Whole Exome Sequencing
For certain patients the combination of symptoms does not allow the clinician to pinpoint a potential diagnosis. In such challenging cases, often a stepwise diagnostic strategy is chosen, which makes the testing complex, time consuming, costly and often not even conclusive. Furthermore, a delayed diagnosis may have a significant impact on the patient’s treatment and quality of life.
For these cases, the use of broad, whole exome sequencing (WES) has advantages over initially more targeted genetic testing. Whereas such targeted genetic testing focuses on a single gene or on a limited set of predetermined genes, WES testing examines all the protein coding regions in the genome (exons) simultaneously. It is estimated that most of the disease-causing mutations (about 85%) are located within the exons. This lack of bias allows to also identify disease causing mutations in unexpected genes that would be missed by targeted approaches.
CentoXome®, CENTOGENE’s whole exome sequencing service, offers an accurate and cost-effective one-step solution, with high diagnostic yield.
CentoXome® – Key Features
When is Whole Exome Sequencing Required?
For many patients the combination of symptoms does not allow suspecting specific genetic causes with a sufficiently high certainty. It is unclear which genes to look at.
Therefore, WES may be an affordable first test when the clinical spectrum is diverse and diagnostic answers are likely to be obtained only through sequencing the complete coding region, i.e. the whole exome. WES is also a good follow-on approach after more targeted approaches have been tried already and no causative variant was identified.
We particularly recommend WES for patients:
- With clinical or genetic heterogeneity
Examples: Epilepsy, epileptic encephalopathies, muscular dystrophies/muscular disorders, ataxia, neuropathies, cardiomyopathies, skeletal dysplasias, immunodeficiency, deafness, blindness
- With atypical clinical presentations or phenotypes
Example: A patient presenting with intracranial aneurysm (due to PKD1 gene – polycystic kidney disease)
- With “blended” clinical presentations and clinical suspicion of dual diagnosis
Examples: Intellectual disability and severe immunodeficiency
- With clearly genetic disease, but previous genetic testing having been negative.
Example: A patient with autosomal dominant spastic paraplegia and with a negative result for the gene panel
- Who need a cost-conscious alternative to whole genome sequencing
Clinical Anamnesis and Reporting
Conclusive clinical reports
High-quality reporting is an essential element for building a partnership of trust. Our philosophy is more than just producing technical data. The extensive interpretation of clinical and testing data delivered with our comprehensive medical reports includes differential diagnostic approaches as well as a detailed interpretation of key findings.
CENTOGENE’s large mutation database of rare genetic diseases, CentoMD®, that includes the systematic documentation of curated genetic variants, with detailed clinical information, frequency and geographic origin, coming from a worldwide cohort of patients, strongly strengthens the clinical interpretation of our CentoXome® results and warrants best diagnostic yields. It significantly improves the quality and consistency of the diagnosis, ultimately affecting your patients’ treatment path.

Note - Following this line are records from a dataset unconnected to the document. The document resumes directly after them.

(* ===== verification/StorageProofs.v ===== *)
(** * The in-memory backend refines a byte-addressed file

    [file_addr] is the reference translation of an offset in a file to an
    address of the buffer. The copying loops of storage_in_memory.c walk the
    extent list; what they read and write is what the translation says. *)
From S2P Require Import Prelude Lmdb Structs Dirent Inode Metal Storage.

Module Backend.
Import Storage.
Implicit Types (x : mtl_file_extent) (xs pre post : list mtl_file_extent).

Definition extent_bytes x : Z := fe_length x * BLOCK_SIZE.

Fixpoint file_bytes xs : Z :=
  match xs with [] => 0 | x :: xs' => extent_bytes x + file_bytes xs' end.

(** Where byte [i] of the file lies. *)
Fixpoint file_addr xs (i : Z) : option Z :=
  match xs with
  | [] => None
  | x :: xs' =>
      if decide (0 ≤ i < extent_bytes x) then Some (fe_offset x * BLOCK_SIZE + i)
      else if decide (i < 0) then None
      else file_addr xs' (i - extent_bytes x)
  end.

Definition extent_ok x : Prop :=
  0 ≤ fe_offset x ∧ 0 < fe_length x ∧ fe_offset x + fe_length x ≤ NUM_BLOCKS.

Definition apart x1 x2 : Prop :=
  fe_offset x1 + fe_length x1 ≤ fe_offset x2 ∨ fe_offset x2 + fe_length x2 ≤ fe_offset x1.

Fixpoint all_apart xs : Prop :=
  match xs with [] => True | x :: xs' => Forall (apart x) xs' ∧ all_apart xs' end.

Record layout_ok xs : Prop := LayoutOk {
  lo_extents : Forall extent_ok xs;
  lo_apart : all_apart xs;
  lo_total : file_bytes xs ≤ NUM_BLOCKS * BLOCK_SIZE;
}.

Lemma extent_bytes_bound x : extent_ok x → 0 < extent_bytes x ≤ NUM_BLOCKS * BLOCK_SIZE.
Proof. unfold extent_ok, extent_bytes, BLOCK_SIZE. lia. Qed.

Lemma file_bytes_app xs1 xs2 : file_bytes (xs1 ++ xs2) = file_bytes xs1 + file_bytes xs2.
Proof. induction xs1 as [|x xs1 IH]; simpl; [done|]. rewrite IH. lia. Qed.

Lemma file_bytes_nonneg xs : Forall extent_ok xs → 0 ≤ file_bytes xs.
Proof.
  induction 1 as [|x xs Hx _ IH]; simpl; [done|]. pose proof (extent_bytes_bound x Hx). lia.
Qed.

- Detailed evaluation of patient’s clinical information and family history
- Clear results of identified variants that can explain the phenotype
- Variant classification following international best-practice guidelines (ACMG)
- Comprehensive medical interpretation
- Recommendations for differential diagnoses or follow-up analyses for specific diseases
- References to publications supporting the medical and scientific results
- Detailed description of the genetic testing method, and coverage of reported genes
- Report of research variants or incidental findings based on ACMG guidelines (optional) and additional information on pathogenic and likely pathogenic variants listed in CentoMD®, which are known to be related to severe and early-onset diseases (for more information, see details and the list of genes covered).
One consequence of WES is the increased amount, complexity, and variety of results that need to be interpreted. Therefore, it is of utmost importance to obtain specific and detailed clinical information from the index patient and the parents when performing exome sequencing.
Withholding any clinical information, including your patient’s family history, may affect test results and their interpretation. Missing clinical information could lead to exclusion of genetic variants that might be relevant for the patient. For example, the CentoXome® diagnostic yield improved from about 26% when using few clinical information to about 40% as compared when we received detailed clinical information.